Begin at the line containing "(** * VINA-Face: selector, matcher, session" in the data below and go on through the line containing "Definition Qltb (x", repeating each line exactly; include both ends and no other line.

SUPPLIED MATERIAL section start

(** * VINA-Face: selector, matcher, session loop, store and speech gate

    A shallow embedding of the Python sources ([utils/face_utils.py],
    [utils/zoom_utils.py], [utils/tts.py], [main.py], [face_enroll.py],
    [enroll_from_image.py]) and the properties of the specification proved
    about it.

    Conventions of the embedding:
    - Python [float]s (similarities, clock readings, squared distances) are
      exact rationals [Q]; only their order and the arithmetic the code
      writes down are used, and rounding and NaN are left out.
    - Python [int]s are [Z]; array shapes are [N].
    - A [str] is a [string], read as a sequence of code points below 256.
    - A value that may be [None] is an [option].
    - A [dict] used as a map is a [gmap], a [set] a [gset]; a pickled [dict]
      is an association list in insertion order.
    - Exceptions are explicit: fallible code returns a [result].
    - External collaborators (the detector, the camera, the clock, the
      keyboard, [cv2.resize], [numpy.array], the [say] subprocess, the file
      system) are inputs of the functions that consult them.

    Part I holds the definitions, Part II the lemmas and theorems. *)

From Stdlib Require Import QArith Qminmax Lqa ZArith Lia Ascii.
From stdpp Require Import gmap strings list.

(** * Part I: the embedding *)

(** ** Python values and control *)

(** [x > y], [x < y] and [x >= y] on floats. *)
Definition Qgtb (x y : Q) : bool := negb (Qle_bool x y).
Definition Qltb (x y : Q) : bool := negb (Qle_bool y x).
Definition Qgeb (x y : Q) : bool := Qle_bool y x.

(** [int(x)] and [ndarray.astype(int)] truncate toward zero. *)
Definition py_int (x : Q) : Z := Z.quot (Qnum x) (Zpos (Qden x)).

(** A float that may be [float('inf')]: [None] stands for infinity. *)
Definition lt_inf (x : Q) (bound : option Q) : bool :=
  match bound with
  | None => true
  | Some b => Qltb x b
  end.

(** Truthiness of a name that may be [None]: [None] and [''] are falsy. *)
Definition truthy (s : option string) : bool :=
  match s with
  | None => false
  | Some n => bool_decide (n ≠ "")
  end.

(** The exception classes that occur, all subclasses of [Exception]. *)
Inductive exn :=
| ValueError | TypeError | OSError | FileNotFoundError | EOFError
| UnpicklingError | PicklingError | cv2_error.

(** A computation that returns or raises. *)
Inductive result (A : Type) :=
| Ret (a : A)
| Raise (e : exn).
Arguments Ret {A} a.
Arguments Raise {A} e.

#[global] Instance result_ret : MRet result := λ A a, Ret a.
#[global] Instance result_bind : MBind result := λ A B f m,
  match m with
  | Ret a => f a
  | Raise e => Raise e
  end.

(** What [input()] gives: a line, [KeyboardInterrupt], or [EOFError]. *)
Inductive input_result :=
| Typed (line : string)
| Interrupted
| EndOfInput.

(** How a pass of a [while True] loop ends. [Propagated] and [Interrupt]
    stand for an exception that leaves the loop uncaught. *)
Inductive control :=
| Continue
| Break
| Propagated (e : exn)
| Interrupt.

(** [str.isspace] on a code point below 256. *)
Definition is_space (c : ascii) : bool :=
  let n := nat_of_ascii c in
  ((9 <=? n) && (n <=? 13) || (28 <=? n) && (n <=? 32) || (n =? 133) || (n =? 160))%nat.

SUPPLIED MATERIAL section end
SUPPLIED MATERIAL section start

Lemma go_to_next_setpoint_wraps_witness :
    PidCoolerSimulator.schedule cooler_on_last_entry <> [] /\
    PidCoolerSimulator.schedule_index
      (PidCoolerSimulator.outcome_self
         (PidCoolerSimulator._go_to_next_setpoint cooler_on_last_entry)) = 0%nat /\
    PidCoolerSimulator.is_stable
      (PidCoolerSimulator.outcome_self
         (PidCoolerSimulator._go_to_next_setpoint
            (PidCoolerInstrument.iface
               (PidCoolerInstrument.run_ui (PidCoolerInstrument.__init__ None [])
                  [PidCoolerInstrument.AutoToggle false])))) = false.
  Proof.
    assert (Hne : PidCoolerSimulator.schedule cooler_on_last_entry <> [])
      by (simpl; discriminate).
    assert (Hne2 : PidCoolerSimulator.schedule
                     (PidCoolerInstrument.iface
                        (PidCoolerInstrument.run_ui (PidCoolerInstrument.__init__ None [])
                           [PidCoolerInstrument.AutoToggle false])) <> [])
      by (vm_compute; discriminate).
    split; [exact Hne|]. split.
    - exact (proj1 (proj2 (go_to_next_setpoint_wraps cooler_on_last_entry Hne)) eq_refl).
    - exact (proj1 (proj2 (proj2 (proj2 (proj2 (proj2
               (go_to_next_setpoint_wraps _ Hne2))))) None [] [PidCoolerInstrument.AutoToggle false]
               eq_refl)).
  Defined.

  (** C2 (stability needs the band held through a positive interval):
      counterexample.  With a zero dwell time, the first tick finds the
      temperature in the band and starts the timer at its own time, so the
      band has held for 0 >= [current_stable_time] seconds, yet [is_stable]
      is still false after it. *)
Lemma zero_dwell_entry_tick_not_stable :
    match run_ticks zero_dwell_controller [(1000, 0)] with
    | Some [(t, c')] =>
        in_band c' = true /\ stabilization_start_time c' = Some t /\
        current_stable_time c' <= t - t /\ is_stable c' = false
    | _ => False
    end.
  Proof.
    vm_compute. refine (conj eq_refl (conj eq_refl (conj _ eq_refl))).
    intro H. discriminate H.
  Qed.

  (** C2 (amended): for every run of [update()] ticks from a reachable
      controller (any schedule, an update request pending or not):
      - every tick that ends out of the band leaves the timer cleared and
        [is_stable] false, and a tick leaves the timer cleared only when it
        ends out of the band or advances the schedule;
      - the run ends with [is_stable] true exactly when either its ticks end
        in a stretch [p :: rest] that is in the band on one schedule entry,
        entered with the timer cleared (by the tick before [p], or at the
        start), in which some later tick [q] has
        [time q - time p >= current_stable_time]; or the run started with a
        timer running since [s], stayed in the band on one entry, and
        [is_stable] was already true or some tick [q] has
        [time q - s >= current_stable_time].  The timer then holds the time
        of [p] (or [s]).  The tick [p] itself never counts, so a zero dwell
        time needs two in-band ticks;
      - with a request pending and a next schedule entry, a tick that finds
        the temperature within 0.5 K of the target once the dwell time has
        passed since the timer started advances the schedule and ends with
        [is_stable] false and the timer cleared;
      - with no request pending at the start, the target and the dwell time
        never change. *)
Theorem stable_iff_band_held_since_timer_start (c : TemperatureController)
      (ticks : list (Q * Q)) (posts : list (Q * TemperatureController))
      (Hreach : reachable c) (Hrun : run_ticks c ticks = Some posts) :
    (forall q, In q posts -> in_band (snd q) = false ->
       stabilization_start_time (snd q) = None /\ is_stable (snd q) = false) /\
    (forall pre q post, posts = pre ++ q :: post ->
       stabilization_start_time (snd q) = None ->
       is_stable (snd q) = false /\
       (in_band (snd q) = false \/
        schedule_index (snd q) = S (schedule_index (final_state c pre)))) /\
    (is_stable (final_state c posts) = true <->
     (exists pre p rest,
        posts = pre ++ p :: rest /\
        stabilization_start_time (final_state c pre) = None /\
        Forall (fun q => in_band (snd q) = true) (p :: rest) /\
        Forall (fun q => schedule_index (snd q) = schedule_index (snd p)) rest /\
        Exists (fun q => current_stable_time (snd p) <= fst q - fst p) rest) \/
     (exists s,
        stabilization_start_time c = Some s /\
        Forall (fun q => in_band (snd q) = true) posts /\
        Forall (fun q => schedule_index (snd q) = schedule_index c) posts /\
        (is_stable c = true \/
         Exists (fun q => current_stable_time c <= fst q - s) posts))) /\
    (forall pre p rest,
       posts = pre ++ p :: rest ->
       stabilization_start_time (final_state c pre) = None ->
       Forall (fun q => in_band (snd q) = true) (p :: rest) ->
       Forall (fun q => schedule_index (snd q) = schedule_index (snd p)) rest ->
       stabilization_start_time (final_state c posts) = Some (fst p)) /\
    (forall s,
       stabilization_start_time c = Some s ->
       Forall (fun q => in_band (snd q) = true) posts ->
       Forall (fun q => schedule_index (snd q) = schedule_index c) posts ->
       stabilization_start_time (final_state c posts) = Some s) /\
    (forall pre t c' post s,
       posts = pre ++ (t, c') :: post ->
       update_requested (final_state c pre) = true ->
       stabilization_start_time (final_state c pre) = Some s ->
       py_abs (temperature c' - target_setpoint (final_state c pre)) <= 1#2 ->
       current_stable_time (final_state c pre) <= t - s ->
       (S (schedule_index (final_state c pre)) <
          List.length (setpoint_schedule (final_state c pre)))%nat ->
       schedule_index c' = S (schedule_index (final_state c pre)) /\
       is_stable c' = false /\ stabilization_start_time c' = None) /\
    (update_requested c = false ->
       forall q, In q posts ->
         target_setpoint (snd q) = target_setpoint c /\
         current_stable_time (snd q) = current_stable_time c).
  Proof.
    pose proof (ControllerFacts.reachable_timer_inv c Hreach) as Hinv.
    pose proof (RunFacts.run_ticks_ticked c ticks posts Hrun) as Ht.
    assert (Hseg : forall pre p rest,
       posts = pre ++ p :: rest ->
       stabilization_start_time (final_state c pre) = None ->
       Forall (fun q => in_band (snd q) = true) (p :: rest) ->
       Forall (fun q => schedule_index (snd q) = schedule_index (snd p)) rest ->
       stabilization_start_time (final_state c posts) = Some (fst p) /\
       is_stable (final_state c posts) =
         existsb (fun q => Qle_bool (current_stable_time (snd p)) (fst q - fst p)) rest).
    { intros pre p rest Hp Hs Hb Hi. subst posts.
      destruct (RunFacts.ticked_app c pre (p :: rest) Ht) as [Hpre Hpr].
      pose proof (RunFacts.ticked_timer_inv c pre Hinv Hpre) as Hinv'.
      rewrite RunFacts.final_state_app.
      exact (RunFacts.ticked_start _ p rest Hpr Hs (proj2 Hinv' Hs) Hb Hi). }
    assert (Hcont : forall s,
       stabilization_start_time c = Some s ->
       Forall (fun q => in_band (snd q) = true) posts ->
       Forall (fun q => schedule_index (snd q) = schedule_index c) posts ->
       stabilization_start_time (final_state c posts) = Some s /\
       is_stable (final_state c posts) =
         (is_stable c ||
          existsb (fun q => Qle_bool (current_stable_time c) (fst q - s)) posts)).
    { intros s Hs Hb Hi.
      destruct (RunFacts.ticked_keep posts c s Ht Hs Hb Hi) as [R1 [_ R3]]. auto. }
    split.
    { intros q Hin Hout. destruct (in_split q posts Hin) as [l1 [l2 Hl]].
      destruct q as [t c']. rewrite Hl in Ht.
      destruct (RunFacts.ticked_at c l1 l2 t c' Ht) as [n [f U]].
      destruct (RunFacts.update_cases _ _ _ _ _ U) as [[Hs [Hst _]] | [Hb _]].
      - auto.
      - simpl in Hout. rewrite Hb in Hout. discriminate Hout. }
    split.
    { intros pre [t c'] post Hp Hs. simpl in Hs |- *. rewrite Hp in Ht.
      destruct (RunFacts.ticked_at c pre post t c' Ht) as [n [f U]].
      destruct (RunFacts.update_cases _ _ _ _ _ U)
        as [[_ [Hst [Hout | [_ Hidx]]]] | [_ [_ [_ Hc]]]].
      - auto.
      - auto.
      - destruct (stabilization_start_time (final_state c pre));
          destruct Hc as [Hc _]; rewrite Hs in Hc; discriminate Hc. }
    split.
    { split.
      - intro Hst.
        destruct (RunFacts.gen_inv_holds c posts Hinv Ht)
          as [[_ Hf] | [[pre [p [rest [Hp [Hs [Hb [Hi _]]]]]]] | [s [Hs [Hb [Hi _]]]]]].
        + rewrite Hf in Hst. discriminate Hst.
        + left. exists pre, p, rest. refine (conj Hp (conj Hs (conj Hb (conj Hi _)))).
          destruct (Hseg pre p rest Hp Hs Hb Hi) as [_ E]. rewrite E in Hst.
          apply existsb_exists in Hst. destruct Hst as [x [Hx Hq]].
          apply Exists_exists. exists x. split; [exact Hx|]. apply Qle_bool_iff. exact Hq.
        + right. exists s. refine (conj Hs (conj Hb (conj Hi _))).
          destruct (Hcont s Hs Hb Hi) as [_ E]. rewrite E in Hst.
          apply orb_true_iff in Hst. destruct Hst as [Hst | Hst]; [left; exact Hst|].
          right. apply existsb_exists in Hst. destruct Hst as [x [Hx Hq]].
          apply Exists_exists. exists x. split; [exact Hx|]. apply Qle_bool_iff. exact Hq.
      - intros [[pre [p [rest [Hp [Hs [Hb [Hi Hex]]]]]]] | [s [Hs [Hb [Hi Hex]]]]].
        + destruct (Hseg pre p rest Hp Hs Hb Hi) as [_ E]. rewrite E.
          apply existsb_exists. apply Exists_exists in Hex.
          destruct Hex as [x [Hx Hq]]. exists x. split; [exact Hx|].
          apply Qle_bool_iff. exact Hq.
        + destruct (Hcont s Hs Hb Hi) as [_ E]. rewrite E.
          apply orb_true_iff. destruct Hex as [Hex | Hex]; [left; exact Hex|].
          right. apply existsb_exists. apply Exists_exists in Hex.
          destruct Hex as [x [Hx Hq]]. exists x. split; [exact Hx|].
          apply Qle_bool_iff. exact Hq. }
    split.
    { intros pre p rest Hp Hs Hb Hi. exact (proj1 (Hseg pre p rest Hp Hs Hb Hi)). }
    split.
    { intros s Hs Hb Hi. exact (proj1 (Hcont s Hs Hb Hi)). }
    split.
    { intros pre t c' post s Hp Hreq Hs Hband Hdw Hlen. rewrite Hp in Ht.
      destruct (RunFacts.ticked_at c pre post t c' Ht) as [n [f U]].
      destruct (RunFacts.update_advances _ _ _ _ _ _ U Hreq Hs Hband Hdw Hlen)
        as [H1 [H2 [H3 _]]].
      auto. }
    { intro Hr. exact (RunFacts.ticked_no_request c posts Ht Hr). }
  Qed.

SUPPLIED MATERIAL section end

* [REPLY TO THE TASK]
(** * VINA-Face: selector, matcher, session loop, store and speech gate

    A shallow embedding of the Python sources ([utils/face_utils.py],
    [utils/zoom_utils.py], [utils/tts.py], [main.py], [face_enroll.py],
    [enroll_from_image.py]) and the properties of the specification proved
    about it.

    Conventions of the embedding:
    - Python [float]s (similarities, clock readings, squared distances) are
      exact rationals [Q]; only their order and the arithmetic the code
      writes down are used, and rounding and NaN are left out.
    - Python [int]s are [Z]; array shapes are [N].
    - A [str] is a [string], read as a sequence of code points below 256.
    - A value that may be [None] is an [option].
    - A [dict] used as a map is a [gmap], a [set] a [gset]; a pickled [dict]
      is an association list in insertion order.
    - Exceptions are explicit: fallible code returns a [result].
    - External collaborators (the detector, the camera, the clock, the
      keyboard, [cv2.resize], [numpy.array], the [say] subprocess, the file
      system) are inputs of the functions that consult them.

    Part I holds the definitions, Part II the lemmas and theorems. *)

From Stdlib Require Import QArith Qminmax Lqa ZArith Lia Ascii.
From stdpp Require Import gmap strings list.

(** * Part I: the embedding *)

(** ** Python values and control *)

(** [x > y], [x < y] and [x >= y] on floats. *)
Definition Qgtb (x y : Q) : bool := negb (Qle_bool x y).
Definition Qltb (x y : Q) : bool := negb (Qle_bool y x).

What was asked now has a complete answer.